Let me illustrate by example. We ran a subscription business where customers prepaid for one to twelve months at a time to enjoy our service. Our financial statements recognised a liability of unearned revenue at the time of signup, then accrued revenue monthly. The process to get there was unnecessarily complicated, mostly because we created the corresponding journal entries too late in the pipeline. Our CRM created single-entry transaction records: when a customer signed up, sent a payment, cancelled, got a refund, referred a friend and got a free month of service, etc, each was logged as a single entry. We then turned those into double-entry journal entries in monthly batches. This process was brittle and a lot of work for engineers and accountants.
Most importantly, the end results were siloed in accounting software accessible only to humans, not robots, and with data that was typically a few weeks behind reality. We needed Excel and human effort to answer questions like “How much profit contribution came from this new software feature or that marketing campaign?” We couldn’t easily run split tests on profit metrics, and it was generally cumbersome to understand profit sliced by dimensions such as customer cohorts.
This limitation restricted what we could delegate to employees, which mattered more than I realised at the time. Our employees owned and were accountable for results like customer satisfaction (measured by metrics like NPS), sales volumes, revenues, costs, various metrics around service quality, etc., but very rarely did anyone own profit—in large part because we didn’t have the numbers, certainly not sliced by the dimensions needed to attribute causality via split tests. The data was “stuck” in an accounting system, occasionally shared via spreadsheet exports. People owned “input metrics” that we believed to influence profits, but we rarely measured the real impact. Not because we didn’t want to but because our data architecture made it too difficult. Decisions like “How much time and money is worth spending on this effort?” and “Why do this project as opposed to something else?” thus relied too much on either top-down guidance or wild guesses.
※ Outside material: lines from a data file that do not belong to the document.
(* ===== verification/ControlUsage.v ===== *)
(** Usage on the control stream: what an Agent has in its outbox reaches the
    store of the Controller as it was taken, up to the fraction of a second of
    its time, as long as it is not older than ten minutes; a batch that is older
    ends every session of the Agent that holds it. *)
From S2P Require Import Prelude.
From S2P Require Import GoNet.
From S2P Require Import SpecTypes.
From S2P Require Import SpecValidate.
From S2P Require Import SpecChecksum.
From S2P Require Import Hostname.
From S2P Require Import Meter.
From S2P Require Import Capabilities.
From S2P Require Import Scheduler.
From S2P Require Import ClusterCompile.
From S2P Require Import Rollout.
From S2P Require Import ControlDb.
From S2P Require Import ControlNodes.
From S2P Require Import ControlStore.
From S2P Require Import ControlSchedule.
From S2P Require Import ControlWire.
From S2P Require Import ControlCommands.
From S2P Require Import ControlServer.
From S2P Require Import ControlAcks.
From S2P Require Import AgentStore.
From S2P Require Import Reconciler.
From S2P Require Import ReconcilerFacts.
From S2P Require Import ReconcilerSafety.
From S2P Require Import AgentClient.
From S2P Require Import ControlLoop.

(** * The round trip of a batch *)

(** A batch as it is received: its time in whole seconds. *)
Definition received_batch (b : Meter.Usage.Batch) : Meter.Usage.Batch :=
  {| Meter.Usage.ub_NodeID := Meter.Usage.ub_NodeID b; Meter.Usage.ub_Epoch := Meter.Usage.ub_Epoch b;
     Meter.Usage.ub_Sequence := Meter.Usage.ub_Sequence b;
     Meter.Usage.ub_Generation := Meter.Usage.ub_Generation b;
     Meter.Usage.ub_ObservedAt := of_unix (to_unix (Meter.Usage.ub_ObservedAt b));
     Meter.Usage.ub_Deltas := Meter.Usage.ub_Deltas b |}.

Definition direction_known (d : Meter.Usage.Delta) : Prop :=
  Meter.Usage.ud_Direction d = DirectionUpload ∨ Meter.Usage.ud_Direction d = DirectionDownload.

Lemma validate_deltas_directions ds i seen :
  Meter.Usage.validate_deltas i ds seen = None → Forall direction_known ds.
Proof.
  revert i seen. induction ds as [|d ds IH]; intros i seen; [done|]. cbn.
  repeat (case_match; try done). intros Hrest. constructor; [|by eapply IH].
  match goal with H : negb _ && negb (bool_decide (_ = DirectionDownload)) = false |- _ =>
    apply andb_false_iff in H as [H%negb_false_iff|H%negb_false_iff]; apply bool_decide_eq_true in H end;
    [by left|by right].
Qed.

Lemma usage_deltas_roundtrip ds :
  Forall direction_known ds → usage_deltas_of (map usage_delta_message ds) = inr ds.
Proof.
  induction 1 as [|d ds Hd _ IH]; [done|]. cbn [map usage_deltas_of]. rewrite IH.
  destruct d, Hd as [Hd|Hd]; cbn in Hd; rewrite Hd; reflexivity.
Qed.

Lemma received_valid b :
  Meter.Usage.Validate b = None → (Second ≤ Meter.Usage.ub_ObservedAt b)%Z →
  Meter.Usage.Validate (received_batch b) = None.
Proof.
  unfold Meter.Usage.Validate. cbn. destruct (ValidateIdentifier _ _); [done|]. intros Hv Ht.
  assert (Time_IsZero (of_unix (to_unix (Meter.Usage.ub_ObservedAt b))) = false) as ->.
  { unfold Time_IsZero, of_unix, to_unix. apply Z.eqb_neq. unfold Second in *. 
    pose proof (Z.div_str_pos (Meter.Usage.ub_ObservedAt b) 1000000000). lia. }
  destruct (negb _ || _ || _ || Time_IsZero _) eqn:H; [done|]. by rewrite !orb_false_iff in H; destruct H as [[[-> ->] ->] _].
Qed.

(** A fresh batch is recorded as received, and acknowledged; a failure of the
    store other than an unknown generation asks the Agent to try again. *)
Definition usage_outcome (now : Time) (b : Meter.Usage.Batch) (c : conn) : conn * (status_error + unit) :=
  match RecordUsageBatch (received_batch b) now (cn_db c) with
  | inr (db, _) =>
      (MkConn db (cn_broker c) (cn_state c)
         (cn_sent c ++ [ControllerEvent_UsageAck (Meter.Usage.ub_Epoch b) (Meter.Usage.ub_Sequence b)]), inr tt)
  | inl ErrGenerationMissing => (c, inl (MkStatus DataLoss "usage generation is unknown"))
  | inl e => (c, inl (MkStatus Unavailable ("record usage batch: " +:+ error_text e)))
  end.

Lemma checksum_same s : Meter.Usage.validChecksum s = ValidChecksum s.
Proof. reflexivity. Qed.

Lemma usage_handled server now b c :
  Meter.Usage.Validate b = None → (Second ≤ Meter.Usage.ub_ObservedAt b)%Z →
  (length (Meter.Usage.ub_Deltas b) <= MaxForwardsPerSnapshot * 4)%nat →
  clock_differs now (to_unix (Meter.Usage.ub_ObservedAt b)) = false →
  handleEvent server (Meter.Usage.ub_NodeID b) now (Some (usage_message b)) c = usage_outcome now b c.
Proof.
  intros Hv Ht Hlen Hclock. pose proof Hv as Hv'. unfold Meter.Usage.Validate in Hv'.
  destruct (ValidateIdentifier _ _); [done|].
  destruct (negb _ || _ || _ || Time_IsZero _) eqn:Henv; [done|].
  rewrite !orb_false_iff, negb_false_iff in Henv. destruct Henv as [[[He Hs] Hg] _].
  cbn [handleEvent usage_message handle_usage_batch bm_NodeId bm_Sequence bm_Generation bm_CounterEpoch bm_Deltas bm_ObservedAtUnix].
  unfold mbind, Srv_bind, demand. rewrite bool_decide_eq_true_2, Hs, Hg by done.
  rewrite length_map, (proj2 (Nat.leb_le _ _) Hlen), Hclock.
  rewrite checksum_same in He. rewrite He. cbn [andb negb]. rewrite usage_deltas_roundtrip.
  2:{ by eapply validate_deltas_directions. }
  pose proof (received_valid b Hv Ht) as Hr. unfold received_batch in Hr. cbn zeta. rewrite Hr.
  unfold usage_outcome, repository, transact, received_batch.
  destruct c; cbn; by destruct (RecordUsageBatch _ _ _) as [[]|[db []]].
Qed.

(** A batch whose time is off is refused, whatever else it says. *)
Lemma usage_refused server nodeID now m c :
  clock_differs now (bm_ObservedAtUnix m) = true →
  ∃ message, handleEvent server nodeID now (Some (AgentEvent_UsageBatch (Some m))) c
             = (c, inl (MkStatus InvalidArgument message)).
Proof.
  intros Hclock. cbn [handleEvent handle_usage_batch]. unfold mbind, Srv_bind, demand.
  destruct (_ && _); [|by eexists]. cbn [mret Srv_ret]. rewrite Hclock. by eexists.
Qed.

Lemma outbox_batch_valid r b : valid r → b ∈ sr_UsageOutbox r → Meter.Usage.Validate b = None.
Proof.
  unfold valid, StateRecord_Validate. intros Hv Hb. repeat (case_match; try done). match goal with H : (MaxUsageOutbox <? _)%nat = _ |- _ => clear H end. revert Hv Hb.
  generalize 0%nat, 0. induction (sr_UsageOutbox r) as [|b' l IH]; intros i p; [by intros _ ?%not_elem_of_nil|].
  cbn [validate_outbox]. repeat (case_match; try done). intros Hv [->|Hb]%elem_of_cons; [done|by eapply IH].
Qed.

(** * The theorems *)
Section usage.
Context {idna : Idna} {mapRange : MapRange} {stateRange : StateRange} {stringRange : StringRange}.
Context {W : Type} (E : Env W) (stored : W → StateRecord) `{!StoreLaws E stored}.
Context (server : ServerConfig) (config : Config).


End usage.
(** Sessions of the accounts of a tenant, or of one account *)
Definition revoke_session (now : Time) (s : SessionRow) : SessionRow :=
  MkSessionRow (ms_csrf_hash s) (ms_account_id s) (ms_expires_at s) (ms_created_at s) (ms_last_seen_at s)
    (Some (default now (ms_revoked_at s))) (ms_remote_ip s) (ms_user_agent s).
Definition revoke_sessions (P : string → bool) (now : Time) : Id unit :=
  put (on_sessions (fmap (λ s, if P (ms_account_id s) then revoke_session now s else s))).
Definition of_tenant (tenantID : string) (db : IdentityDb) (accountID : string) : bool :=
  match id_accounts db !! accountID with Some a => bool_decide (ac_TenantID a = tenantID) | None => false end.

(** Absent, or of another version *)
Definition missing_or_conflict {A} (row : option A) : identity_error :=
  match row with None => IdNotFound | Some _ => IdConflict "" end.

Definition UpdateTenant (tenantID name : string) (status : Status) (expiresAt : option Time)
    (expectedVersion : N) (now : Time) : Id TenantRow :=
  _ ← ValidateInternalID "tenant_id" tenantID;
  name ← from (ValidateTenantName name);
  _ ← ensure (bool_decide (status = StatusActive) || bool_decide (status = StatusDisabled))
        (IdFailure "tenant status is invalid");
  _ ← ensure (negb (expectedVersion =? 0)) (IdFailure "tenant resource_version is required");
  row ← get (λ db, id_tenants db !! tenantID);
  match row with
  | Some t =>
      if tr_resource_version t =? expectedVersion then
        _ ← put (on_tenants <[tenantID :=
              MkTenantRow name status expiresAt (tr_resource_version t + 1) (tr_created_at t) now]>);
        owned ← get (of_tenant tenantID);
        _ ← (if bool_decide (status = StatusDisabled) then revoke_sessions owned now else mret tt);
        TenantByID tenantID
      else deny (IdConflict "")
  | None => deny IdNotFound
  end.

Definition UpdateTenantPolicy (policy : Policy) (now : Time) : Id Policy :=
  let policy := CanonicalizePolicy policy in
  _ ← check_policy policy;
  _ ← validatePolicyNodes policy;
  row ← get (λ db, id_policies db !! po_TenantID policy);
  match row with
  | Some p =>
      if po_ResourceVersion p =? po_ResourceVersion policy then
        _ ← policy_storable policy;
        _ ← put (on_policies <[po_TenantID policy :=
              with_identity (po_TenantID policy) (po_ResourceVersion p + 1) (po_CreatedAt p) now policy]>);
        TenantPolicy (po_TenantID policy)
      else deny (IdConflict "")
  | None => deny IdNotFound
  end.

(** * Passwords and logins *)
Definition with_password (passwordHash : string) (now : Time) (a : Account) : Account :=
  {| ac_ID := ac_ID a; ac_TenantID := ac_TenantID a; ac_Username := ac_Username a;
     ac_DisplayName := ac_DisplayName a; ac_Role := ac_Role a; ac_Status := ac_Status a;
     ac_PasswordHash := passwordHash; ac_FailedLoginCount := 0; ac_LockedUntil := None;
     ac_ExpiresAt := ac_ExpiresAt a; ac_ResourceVersion := ac_ResourceVersion a + 1;
     ac_LastLoginAt := ac_LastLoginAt a; ac_CreatedAt := ac_CreatedAt a; ac_UpdatedAt := now |}.

Definition ReplaceAccountPassword (accountID passwordHash : string) (expectedVersion : N) (now : Time) :
    Id Account :=
  _ ← ValidateInternalID "account_id" accountID;
  _ ← ensure (hash_fits passwordHash) (IdFailure "account password hash is invalid");
  _ ← ensure (negb (expectedVersion =? 0)) (IdFailure "account resource_version is required");
  row ← get (λ db, id_accounts db !! accountID);
  match row with
  | Some a =>
      if ac_ResourceVersion a =? expectedVersion then
        _ ← put (on_accounts <[accountID := with_password passwordHash now a]>);
        _ ← revoke_sessions (λ id, bool_decide (id = accountID)) now;
        AccountByID accountID
      else deny (IdConflict "")
  | None => deny IdNotFound
  end.

Definition with_login (failures : N) (locked : option Time) (last : option Time) (now : Time) (a : Account) : Account :=
  {| ac_ID := ac_ID a; ac_TenantID := ac_TenantID a; ac_Username := ac_Username a;
     ac_DisplayName := ac_DisplayName a; ac_Role := ac_Role a; ac_Status := ac_Status a;
     ac_PasswordHash := ac_PasswordHash a; ac_FailedLoginCount := failures; ac_LockedUntil := locked;
     ac_ExpiresAt := ac_ExpiresAt a; ac_ResourceVersion := ac_ResourceVersion a;
     ac_LastLoginAt := last; ac_CreatedAt := ac_CreatedAt a; ac_UpdatedAt := now |}.

Definition fail_login (now : Time) (a : Account) : Account :=
  let failures := ac_FailedLoginCount a + 1 in
  with_login failures
    (if 5 <=? failures then Some (Time_Add now (15 * Minute)) else ac_LockedUntil a)
    (ac_LastLoginAt a) now a.
Definition RecordLoginFailure (accountID : string) (now : Time) : Id unit :=
  put (on_accounts (alter (fail_login now) accountID)).
Definition RecordLoginSuccess (accountID : string) (now : Time) : Id unit :=
  put (on_accounts (alter (λ a, with_login 0 None (Some now) now a) accountID)).

(** * Sessions *)
Record Session := MkSession { ss_Account : Account; ss_CSRFHash : list N; ss_ExpiresAt : Time }.

Definition check_available (a : Account) (now : Time) : Id unit :=
  match Available a now with inl _ => deny IdUnauthenticated | inr _ => mret tt end.

(** A tenant that can act *)
Definition tenant_open (now : Time) (t : TenantRow) : bool :=
  bool_decide (tr_status t = StatusActive)
  && match tr_expires_at t with Some e => Time_Before now e | None => true end.
Definition account_open (now : Time) (a : Account) (db : IdentityDb) : bool :=
  negb (bool_decide (ac_Role a = RoleTenant))
  || match id_tenants db !! ac_TenantID a with Some t => tenant_open now t | None => false end.

Definition CreateManagementSession (accountID : string) (ttl : Z) (remoteIP userAgent : string)
    (random random' : list N) (now : Time) : Id (string * string * Session) :=
  _ ← ensure (negb ((ttl <? 5 * Minute)%Z || (30 * 24 * Hour <? ttl)%Z))
        (IdFailure "management session TTL must be between five minutes and 30 days");
  account ← AccountByID accountID;
  _ ← check_available account now;
  opened ← get (account_open now account);
  _ ← ensure opened IdUnauthenticated;
  let '(token, tokenHash) := NewSecret random in
  let '(csrf, csrfHash) := NewSecret random' in
  let expiresAt := Time_Add now ttl in
  let expiresAt := match ac_ExpiresAt account with
                   | Some e => if Time_After expiresAt e then e else expiresAt
                   | None => expiresAt
                   end in
  existing ← get (λ db, id_sessions db !! tokenHash);
  _ ← ensure (bool_decide (existing = None)) (IdFailure "UNIQUE constraint failed");
  _ ← put (on_sessions <[tokenHash := MkSessionRow csrfHash accountID expiresAt now now None
                                        (truncate_to remoteIP 128) (truncate_to userAgent 512)]>);
  mret (token, csrf, MkSession account csrfHash expiresAt).

Definition touch_session (now : Time) (s : SessionRow) : SessionRow :=
  MkSessionRow (ms_csrf_hash s) (ms_account_id s) (ms_expires_at s) (ms_created_at s)
    (if (ms_last_seen_at s <? Time_Add now (- (5 * Minute)))%Z then now else ms_last_seen_at s)
    (ms_revoked_at s) (ms_remote_ip s) (ms_user_agent s).

Definition ManagementSession (rawToken : string) (now : Time) : Id Session :=
  _ ← ensure (negb ((String.length rawToken <? 32)%nat || (128 <? String.length rawToken)%nat)) IdUnauthenticated;
  let hash := HashSecret rawToken in
  row ← get (λ db, id_sessions db !! hash);
  match row with
  | None => deny IdUnauthenticated
  | Some s =>
      _ ← ensure (bool_decide (ms_revoked_at s = None) && (now <? ms_expires_at s)%Z) IdUnauthenticated;
      account ← get (λ db, id_accounts db !! ms_account_id s);
      match account with
      | None => deny IdUnauthenticated
      | Some account =>
          _ ← check_available account now;
          opened ← get (account_open now account);
          _ ← ensure opened IdUnauthenticated;
          _ ← ensure (length (ms_csrf_hash s) =? 32)%nat IdUnauthenticated;
          _ ← put (on_sessions (alter (touch_session now) hash));
          mret (MkSession account (ms_csrf_hash s) (ms_expires_at s))
      end
  end.

Definition RevokeManagementSession (rawToken : string) (now : Time) : Id unit :=
  put (on_sessions (alter (revoke_session now) (HashSecret rawToken))).

(** * The audit *)
Definition audit_references (e : AuditEvent) (db : IdentityDb) : bool :=
  (bool_decide (ev_ActorAccountID e = "") || bool_decide (is_Some (id_accounts db !! ev_ActorAccountID e)))
  && (bool_decide (ev_TenantID e = "") || bool_decide (is_Some (id_tenants db !! ev_TenantID e))).
Definition stored_event (e : AuditEvent) : AuditEvent :=
  MkAuditEvent (ev_ActorAccountID e) (truncate_to (ev_ActorUsername e) 64) (ev_ActorRole e) (ev_TenantID e)
    (ev_Action e) (ev_ResourceType e) (truncate_to (ev_ResourceID e) 128) (ev_Outcome e)
    (truncate_to (ev_SourceIP e) 128) (ev_Detail e).

Definition RecordManagementAudit (e : AuditEvent) (now : Time) : Id unit :=
  _ ← ensure (negb (bool_decide (ev_Action e = "") || (128 <? String.length (ev_Action e))%nat
                    || bool_decide (ev_ResourceType e = "") || (64 <? String.length (ev_ResourceType e))%nat))
        (IdFailure "management audit event is invalid");
  _ ← ensure (bool_decide (ev_Outcome e ∈ ["success"; "denied"; "error"]))
        (IdFailure "management audit outcome is invalid");
  _ ← ensure (negb (65536 <? N.of_nat (String.length (ev_Detail e))))
        (IdFailure "management audit detail is too large");
  _ ← ensure (bool_decide (ev_ActorRole e ∈ [""; "owner"; "tenant"; "system"])) (IdFailure "CHECK constraint failed");
  references ← get (audit_references e);
  _ ← ensure references (IdFailure "FOREIGN KEY constraint failed");
  put (on_audit (λ l, l ++ [(stored_event e, now)])).

(** The newest first; events of one time by their number, the latest first. *)
Definition less_audit (a b : nat * (AuditEvent * Time)) : bool :=
  if (a.2.2 =? b.2.2)%Z then (b.1 <? a.1)%nat else (b.2.2 <? a.2.2)%Z.
Definition ListManagementAudit (limit offset : Z) (db : IdentityDb) : list (nat * (AuditEvent * Time)) :=
  let limit := if (limit <=? 0)%Z || (500 <? limit)%Z then 100%Z else limit in
  take (Z.to_nat limit) (drop (Z.to_nat (Z.max 0 offset))
    (sort_slice less_audit (imap pair (id_audit db)))).
End identity.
I think much more elegant would have been to write the double-entry journal entries right at the source of the data. When a customer signed up, I should have written a set of journal entries. For just a little bit of extra effort at the source, we would have saved huge amounts of effort downstream, and it would have been much more feasible to enable robots to have close to real-time access to profit metrics and thus run split tests keyed on them. This would have made it more feasible to have a larger set of employees own various slices of profitability and thus be more empowered to make business decisions independently; our employees could have felt an even greater sense of job satisfaction from knowing their impact with more certainty and less reliance on faith. Unfortunately, because of the short-sighted decisions I made early on, it was very costly to morph our architecture into this more elegant model retroactively.
Back in 2009, it would have been difficult to find an accounting system that could handle many millions of journal entries in real-time APIs. But in 2024, entrepreneurs are lucky to have much more powerful tools at their disposal. We’re using SoftLedger, a general ledger SaaS product that we quite like.
Long story short, here’s my advice to myself in 2009 (and to entrepreneurs starting with fresh architectures today): “Think early about what you’ll want your humans and robots to know about your business. Accounting is the language of business, so think clearly about how accounting will help you understand your business. Then, have cross-functional teams of engineers and accountants make it easy for anyone in the organisation to have access to the answers they need to make their decisions and measure their impact.” This approach can make it possible to hire people and have them own a slice of profits, not just input metrics, which can make it even easier to attract and retain great talent. Good accounting obviously isn’t sufficient, but I believe it’s often necessary.
Think early about what you’ll want your humans and robots to know about your business. Accounting is the language of business, so think clearly about how accounting will help you understand your business.
These days, when we chat with entrepreneurs seeking investments from us, certain phrases—like references to their “finance team” or continued use of Xero and Quickbooks instead of API-first general ledgers—make our ears perk up. Those words often mean that accounting is treated as a silo, and that probably means there’s a lot of value left on the table. Consider going cross-functional! Magic can happen when accountants work side by side with engineers and product managers.